А они хотели сделать их свободными. Они разорвали их цепи, их наручники — потому что не было ключей. Но заключенные сильно сопротивлялись. Они не хотели выходить из тюрьмы. Они сказали: «Вы не понимаете нашего состояния. Человек, который шестьдесят лет был в таком положении, что он будет делать на воле? Кто будет обеспечивать его пищей? Здесь пищу дают, и он может отдохнуть в своей спокойной, темной камере. Он знает, что почти мертв. На воле он не сможет найти свою жену — что случилось с ней; его родители, вероятно, мертвы; его друзья, вероятно, мертвы или, скорее всего, совершенно забыли о нем.
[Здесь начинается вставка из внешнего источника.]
(* ===== verification/MetaStorage.v ===== *)
(** * Storages by round ([lib/include/lib/system/metastorage.hpp]) and the
      queue of packets ([csnode/src/packetqueue.cpp],
      [csnode/include/csnode/packetqueue.hpp])

    A [MetaStorage] is a circular buffer of at most [capacity] elements with
    distinct rounds, the oldest first; a full buffer loses its oldest element
    when one is appended.  A [PacketQueue] collects the transactions of a node in
    packets and gives out at most so many packets a round. *)

From Stdlib Require Import ZArith Lia.
From stdpp Require Import base tactics numbers option list.
From S2P Require Import Prelude Effect Crypto Transaction Packet.

Local Open Scope Z_scope.
Local Open Scope cs_scope.

(** ** [MetaStorage] *)

Record Meta (T : Type) := mkMeta { capacity_ : nat; buffer_ : list (Z * T) }.
Arguments mkMeta {T}. Arguments capacity_ {T}. Arguments buffer_ {T}.

Module MetaStorage.
Section meta.
Context {T : Type}.

Definition new (size : nat) : Meta T := mkMeta size [].

(** [boost::circular_buffer::push_back] *)
Definition push_back (x : Z * T) (m : Meta T) : Meta T :=
  if (capacity_ m =? 0)%nat then m
  else mkMeta (capacity_ m) ((if (length (buffer_ m) =? capacity_ m)%nat then tl (buffer_ m) else buffer_ m) ++ [x]).

Definition size (m : Meta T) : nat := length (buffer_ m).

Definition value (round : Z) (m : Meta T) : option T := snd <$> List.find (fun x => x.1 =? round) (buffer_ m).
Definition contains (round : Z) (m : Meta T) : bool := existsb (fun x => x.1 =? round) (buffer_ m).
Definition append (x : Z * T) (m : Meta T) : bool * Meta T :=
  if existsb (fun y => y.1 =? x.1) (buffer_ m) then (false, m) else (true, push_back x m).

(** [get]: what the pointer shows, and a write through it. *)
Definition get (round : Z) (m : Meta T) : option T := value round m.
Fixpoint write_first (round : Z) (f : T -> T) (l : list (Z * T)) : list (Z * T) :=
  match l with
  | [] => []
  | (r, t) :: l => if r =? round then (r, f t) :: l else (r, t) :: write_first round f l
  end.
Definition write (round : Z) (f : T -> T) (m : Meta T) : Meta T := mkMeta (capacity_ m) (write_first round f (buffer_ m)).

Fixpoint erase_first (round : Z) (l : list (Z * T)) : list (Z * T) :=
  match l with
  | [] => []
  | (r, t) :: l => if r =? round then l else (r, t) :: erase_first round l
  end.
Definition extract (round : Z) (m : Meta T) : option T * Meta T :=
  (value round m, mkMeta (capacity_ m) (erase_first round (buffer_ m))).

(** [last] and [max]: of an empty storage they are undefined. *)
Definition last (m : Meta T) : M T := match list.last (buffer_ m) with Some x => ret x.2 | None => None end.
Definition max_loop (l : list (Z * T)) (acc : Z * option T) : Z * option T :=
  foldl (fun acc x => if acc.1 <=? x.1 then (x.1, Some x.2) else acc) acc l.
Definition max (m : Meta T) : M T := match (max_loop (buffer_ m) (0, None)).2 with Some t => ret t | None => None end.

(** *** Well-formed storages *)

Record wf (m : Meta T) : Prop := {
  wf_size : (length (buffer_ m) <= capacity_ m)%nat;
  wf_nodup : NoDup (map fst (buffer_ m))
}.

Lemma contains_value round m : contains round m = true <-> is_Some (value round m).
Proof.
  unfold contains, value. induction (buffer_ m) as [|[r t] l IH]; cbn; [split; [done|intros [? ?]; done]|].
  destruct (r =? round); [cbn; split; [by eexists|done]|exact IH].
Qed.

Lemma contains_elem round m : contains round m = true <-> round ∈ map fst (buffer_ m).
Proof.
  unfold contains. rewrite existsb_exists. rewrite list_elem_of_fmap. split.
  - intros (x & Hx & E%Z.eqb_eq). exists x. split; [done|]. by apply list_elem_of_In.
  - intros (x & -> & Hx). exists x. split; [by apply list_elem_of_In|apply Z.eqb_refl].
Qed.

Lemma wf_append x m : wf m -> wf (append x m).2.
Proof.
  intros [Hs Hn]. unfold append. destruct (existsb _ _) eqn:E; [done|]. cbn [snd]. unfold push_back.
  destruct (Nat.eqb_spec (capacity_ m) 0); [done|].
  assert (x.1 ∉ map fst (buffer_ m)) as Hx.
  { intros Hin. apply (contains_elem x.1 m) in Hin. unfold contains in Hin. congruence. }
  split; cbn [capacity_ buffer_].
  - destruct (Nat.eqb_spec (length (buffer_ m)) (capacity_ m)); rewrite length_app; cbn [length]; [|lia].
    destruct (buffer_ m); cbn [tl length] in *; lia.
  - rewrite map_app. apply NoDup_app. destruct (Nat.eqb (length (buffer_ m)) (capacity_ m)).
    + destruct (buffer_ m) as [|y l]; cbn [tl map] in *; [split_and!; [constructor|by intros ? ?%not_elem_of_nil|apply NoDup_singleton]|].
      apply NoDup_cons in Hn as [_ Hn]. split_and!; [done| |apply NoDup_singleton].
      intros z Hz ->%list_elem_of_singleton. apply Hx. by right.
    + split_and!; [done| |apply NoDup_singleton]. intros z Hz ->%list_elem_of_singleton. done.
Qed.

Lemma map_fst_write round f l : map fst (write_first round f l) = map fst l.
Proof. induction l as [|[r t] l IH]; [done|]. cbn. destruct (r =? round); cbn; [done|]. by rewrite IH. Qed.

Lemma wf_write round f m : wf m -> wf (write round f m).
Proof.
  intros [Hs Hn]. split; cbn [capacity_ buffer_ write]; [|by rewrite map_fst_write].
  pose proof (f_equal length (map_fst_write round f (buffer_ m))) as E. rewrite !length_map in E. lia.
Qed.

Lemma value_write round f m round' :
  value round' (write round f m) = if round' =? round then f <$> value round' m else value round' m.
Proof.
  unfold value, write. cbn [buffer_]. induction (buffer_ m) as [|[r t] l IH]; cbn; [by destruct (round' =? round)|].
  destruct (Z.eqb_spec r round) as [->|Hr]; cbn.
  - destruct (Z.eqb_spec round round') as [->|]; [by rewrite Z.eqb_refl|]. by rewrite (proj2 (Z.eqb_neq round' round)) by congruence.
  - destruct (Z.eqb_spec r round') as [->|]; [|exact IH]. by rewrite (proj2 (Z.eqb_neq round' round)) by done.
Qed.

Lemma erase_sub round l : sublist (map fst (erase_first round l)) (map fst l).
Proof. induction l as [|[r t] l IH]; [done|]. cbn. destruct (r =? round); cbn; by constructor. Qed.

Lemma wf_extract round m : wf m -> wf (extract round m).2.
Proof.
  intros [Hs Hn]. pose proof (erase_sub round (buffer_ m)) as Hsub. split; cbn [extract snd capacity_ buffer_].
  - apply sublist_length in Hsub. rewrite !length_map in Hsub. lia.
  - by eapply sublist_NoDup.
Qed.

(** A round that is stored is found until so many others have been appended. *)
Lemma value_append x m : capacity_ m <> 0%nat -> contains x.1 m = false -> value x.1 (append x m).2 = Some x.2.
Proof.
  intros Hc Hn. unfold append. unfold contains in Hn. rewrite Hn. cbn [snd]. unfold push_back.
  rewrite (proj2 (Nat.eqb_neq _ _)) by done. unfold value. cbn [buffer_].
  assert (forall l, existsb (fun y => y.1 =? x.1) l = false -> List.find (fun y => y.1 =? x.1) (l ++ [x]) = Some x) as Hf.
  { intros l. induction l as [|y l IH]; cbn; [by rewrite Z.eqb_refl|]. intros [-> H]%orb_false_iff. by apply IH. }
  rewrite Hf; [done|]. destruct (Nat.eqb _ _); [|done]. destruct (buffer_ m); [done|]. cbn in *. by apply orb_false_iff in Hn as [_ ?].
Qed.
End meta.
End MetaStorage.

(** ** [PacketQueue] *)

Record Queue := mkQueue {
  queue_ : list TransactionsPacket;
  maxQueueSize_ : nat;
  maxTransactionsSize_ : nat;
  maxPacketsPerRound_ : nat;
  cachedRound_ : Z;
  cachedPackets_ : nat
}.
#[global] Instance eta_queue : Eta Queue := fun q =>
  mkQueue (queue_ q) (maxQueueSize_ q) (maxTransactionsSize_ q) (maxPacketsPerRound_ q) (cachedRound_ q) (cachedPackets_ q).

Module PacketQueue.

Definition new (queueSize transactionsSize packetsPerRound : nat) : Queue :=
  mkQueue [] queueSize transactionsSize packetsPerRound 0 0.

(** [push(transaction)] *)
Definition push (transaction : Transaction) (q : Queue) : bool * Queue :=
  if (maxQueueSize_ q <=? length (queue_ q))%nat then (false, q)
  else
    let queue :=
      match last (queue_ q) with
      | Some p => if (maxTransactionsSize_ q <=? length (transactions_ p))%nat then queue_ q ++ [Packet.empty] else queue_ q
      | None => queue_ q ++ [Packet.empty]
      end in
    match last queue with
    | Some p =>
        let '(added, p) := Packet.addTransaction transaction p in
        (added, q <| queue_ := removelast queue ++ [p] |>)
    | None => (false, q <| queue_ := queue |>)
    end.

(** [push(packet)] *)
Definition push_packet (packet : TransactionsPacket) (q : Queue) : Queue := q <| queue_ := queue_ q ++ [packet; Packet.empty] |>.

(** [pop()] in the round *)
Definition pop (round : Z) (q : Queue) : list TransactionsPacket * Queue :=
  if (round =? cachedRound_ q) && (maxPacketsPerRound_ q <=? cachedPackets_ q)%nat then ([], q)
  else
    let cachedPackets := if negb (round =? cachedRound_ q) then O else cachedPackets_ q in
    let block := take (maxPacketsPerRound_ q - cachedPackets) (queue_ q) in
    (block, q <| queue_ := drop (maxPacketsPerRound_ q - cachedPackets) (queue_ q) |>
              <| cachedPackets_ := (cachedPackets + length block)%nat |> <| cachedRound_ := round |>).

Definition size (q : Queue) : nat := length (queue_ q).
Definition isEmpty (q : Queue) : bool := match queue_ q with [] => true | _ => false end.

(** *** Nothing is lost, and the order is kept *)

Inductive action : Set :=
  | Push (t : Transaction)
  | PushPacket (p : TransactionsPacket)
  | Pop (round : Z).

(** The transactions given out and the queue after the actions; what [push] accepted goes in. *)
Fixpoint run (l : list action) (q : Queue) : list Transaction * list Transaction * Queue :=
  match l with
  | [] => ([], [], q)
  | Push t :: l =>
      let '(added, q) := push t q in
      let '(pushed, popped, q) := run l q in
      (if added then t :: pushed else pushed, popped, q)
  | PushPacket p :: l =>
      let '(pushed, popped, q) := run l (push_packet p q) in
      (transactions_ p ++ pushed, popped, q)
  | Pop round :: l =>
      let '(block, q) := pop round q in
      let '(pushed, popped, q) := run l q in
      (pushed, concat (map transactions_ block) ++ popped, q)
  end.

Definition content (q : Queue) : list Transaction := concat (map transactions_ (queue_ q)).

Lemma content_snoc q p : concat (map transactions_ (q ++ [p])) = concat (map transactions_ q) ++ transactions_ p.
Proof. by rewrite map_app, concat_app, <- (app_nil_r (transactions_ p)). Qed.

Lemma push_content t q : content (push t q).2 = content q ++ if (push t q).1 then [t] else [].
Proof.
  unfold push. destruct (_ <=? _)%nat; [by rewrite app_nil_r|].
  set (queue := match last (queue_ q) with Some _ => _ | None => _ end).
  assert (concat (map transactions_ queue) = content q) as Ec.
  { unfold content. subst queue. destruct (last (queue_ q)) as [p|]; [destruct (_ <=? _)%nat|]; try done; by rewrite content_snoc, app_nil_r. }
  destruct (last queue) as [p|] eqn:El.
  - apply last_Some in El as [l' El]. rewrite El in Ec. rewrite El, removelast_last. unfold Packet.addTransaction.
    destruct (_ || _); cbn [fst snd upd queue_]; unfold content at 1; cbn [upd queue_]; rewrite content_snoc; cbn [upd transactions_];
      rewrite content_snoc in Ec; [by rewrite app_nil_r|]. by rewrite app_assoc, Ec.
  - cbn [fst snd upd queue_]. unfold content at 1. cbn [upd queue_]. by rewrite app_nil_r.
Qed.

Lemma push_packet_content p q : content (push_packet p q) = content q ++ transactions_ p.
Proof. unfold content, push_packet. cbn [upd queue_]. rewrite map_app, concat_app. cbn. by rewrite !app_nil_r. Qed.

Lemma pop_content round q : concat (map transactions_ (pop round q).1) ++ content (pop round q).2 = content q.
Proof.
  unfold pop. destruct (_ && _); [done|]. cbn [fst snd upd queue_]. unfold content. cbn [upd queue_].
  by rewrite <- concat_app, <- map_app, take_drop.
Qed.

(** Whatever is pushed to and popped from the queue of packets, in any order and with any limits
    on its packets: the transactions that come out, with the ones that are left, are the ones that
    went in and were not refused, in their order. *)
Theorem queue_fifo l q :
  let '(pushed, popped, q') := run l q in content q ++ pushed = popped ++ content q'.
Proof.
  revert q. induction l as [|[t|p|round] l IH]; intros q; cbn [run].
  - by rewrite app_nil_r.
  - pose proof (push_content t q) as E. destruct (push t q) as [added q1]. specialize (IH q1). destruct (run l q1) as [[pushed popped] q'].
    cbn [fst snd] in *. rewrite <- IH, E. destruct added; [by rewrite <- app_assoc|by rewrite app_nil_r].
  - specialize (IH (push_packet p q)). destruct (run l _) as [[pushed popped] q']. rewrite <- IH, push_packet_content. by rewrite app_assoc.
  - pose proof (pop_content round q) as E. destruct (pop round q) as [block q1]. specialize (IH q1). destruct (run l q1) as [[pushed popped] q'].
    cbn [fst snd] in *. rewrite <- E, <- !app_assoc, IH. done.
Qed.

(** Not more than [maxPacketsPerRound_] packets leave the queue in a round. *)
Lemma pop_limit round q :
  (length (pop round q).1 + (if (round =? cachedRound_ q)%Z then cachedPackets_ q else 0) <= Nat.max (maxPacketsPerRound_ q) (cachedPackets_ q))%nat.
Proof.
  unfold pop. destruct (Z.eqb_spec round (cachedRound_ q)), (Nat.leb_spec (maxPacketsPerRound_ q) (cachedPackets_ q)); cbn [andb negb fst length];
    rewrite ?length_take; lia.
Qed.
End PacketQueue.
И никто не даст ему работу. Человеку, который не работал шестьдесят лет, кто даст ему работу? — человеку из Бастилии, где держали самых опасных преступников? Одного слова „Бастилия“ будет достаточно, чтобы человеку отказали в любой работе. Зачем вы заставляете нас? Где мы будем спать? У нас нет домов. Мы почти забыли, где мы жили — должно быть, там уже живет кто-нибудь другой. Наши дома, наши семьи, наши друзья, весь наш мир сильно изменился за эти шестьдесят лет; мы не сможем пережить это. Не терзайте нас больше. Нас достаточно терзали».